#### WORK TO BE COMPLETED
Each time a line of the listing holds "instant", copy that line.
_____
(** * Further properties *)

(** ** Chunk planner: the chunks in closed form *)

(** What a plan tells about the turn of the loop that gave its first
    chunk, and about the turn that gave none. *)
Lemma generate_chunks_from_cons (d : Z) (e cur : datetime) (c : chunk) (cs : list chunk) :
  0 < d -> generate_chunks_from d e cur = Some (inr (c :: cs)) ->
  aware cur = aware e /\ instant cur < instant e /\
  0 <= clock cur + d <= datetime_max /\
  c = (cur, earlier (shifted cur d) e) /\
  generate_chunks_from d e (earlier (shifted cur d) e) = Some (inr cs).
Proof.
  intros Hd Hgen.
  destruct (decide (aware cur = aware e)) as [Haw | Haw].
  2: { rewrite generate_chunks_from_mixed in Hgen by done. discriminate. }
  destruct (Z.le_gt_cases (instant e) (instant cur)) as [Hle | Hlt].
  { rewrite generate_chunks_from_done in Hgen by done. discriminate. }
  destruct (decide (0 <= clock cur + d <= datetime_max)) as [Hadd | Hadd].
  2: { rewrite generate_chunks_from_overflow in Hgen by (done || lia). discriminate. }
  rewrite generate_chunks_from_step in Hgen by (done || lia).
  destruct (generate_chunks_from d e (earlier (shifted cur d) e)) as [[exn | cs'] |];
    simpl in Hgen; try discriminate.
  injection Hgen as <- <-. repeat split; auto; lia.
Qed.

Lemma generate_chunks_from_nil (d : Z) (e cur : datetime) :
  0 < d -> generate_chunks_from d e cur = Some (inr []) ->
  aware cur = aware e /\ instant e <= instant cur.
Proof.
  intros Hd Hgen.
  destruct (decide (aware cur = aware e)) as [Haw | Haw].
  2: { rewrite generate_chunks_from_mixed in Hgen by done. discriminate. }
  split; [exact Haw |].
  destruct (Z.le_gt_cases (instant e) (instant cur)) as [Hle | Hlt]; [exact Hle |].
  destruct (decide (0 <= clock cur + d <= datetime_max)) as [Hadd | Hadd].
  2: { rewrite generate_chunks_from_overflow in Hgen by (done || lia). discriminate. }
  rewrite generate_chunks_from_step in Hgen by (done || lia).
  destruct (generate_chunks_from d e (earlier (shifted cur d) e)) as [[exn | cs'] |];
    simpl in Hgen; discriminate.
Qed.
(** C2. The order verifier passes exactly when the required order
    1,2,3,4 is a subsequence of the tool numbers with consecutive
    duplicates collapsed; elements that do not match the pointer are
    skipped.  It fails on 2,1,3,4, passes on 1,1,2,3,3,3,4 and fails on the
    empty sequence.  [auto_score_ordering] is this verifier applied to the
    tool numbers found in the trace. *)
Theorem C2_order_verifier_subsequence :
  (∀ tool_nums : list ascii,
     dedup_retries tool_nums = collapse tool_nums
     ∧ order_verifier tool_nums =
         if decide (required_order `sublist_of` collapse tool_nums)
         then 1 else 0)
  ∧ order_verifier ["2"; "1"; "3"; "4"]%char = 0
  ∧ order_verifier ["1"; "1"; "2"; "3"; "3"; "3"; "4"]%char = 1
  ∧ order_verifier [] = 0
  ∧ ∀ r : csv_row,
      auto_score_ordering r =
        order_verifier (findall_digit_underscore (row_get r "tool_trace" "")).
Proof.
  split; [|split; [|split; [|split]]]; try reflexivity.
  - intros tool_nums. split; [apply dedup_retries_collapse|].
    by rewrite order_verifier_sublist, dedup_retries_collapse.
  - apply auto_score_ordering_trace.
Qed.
_____
#### COMPLETED EXERCISE
  aware cur = aware e /\ instant cur < instant e /\
  destruct (Z.le_gt_cases (instant e) (instant cur)) as [Hle | Hlt].
  aware cur = aware e /\ instant e <= instant cur.
  destruct (Z.le_gt_cases (instant e) (instant cur)) as [Hle | Hlt]; [exact Hle |].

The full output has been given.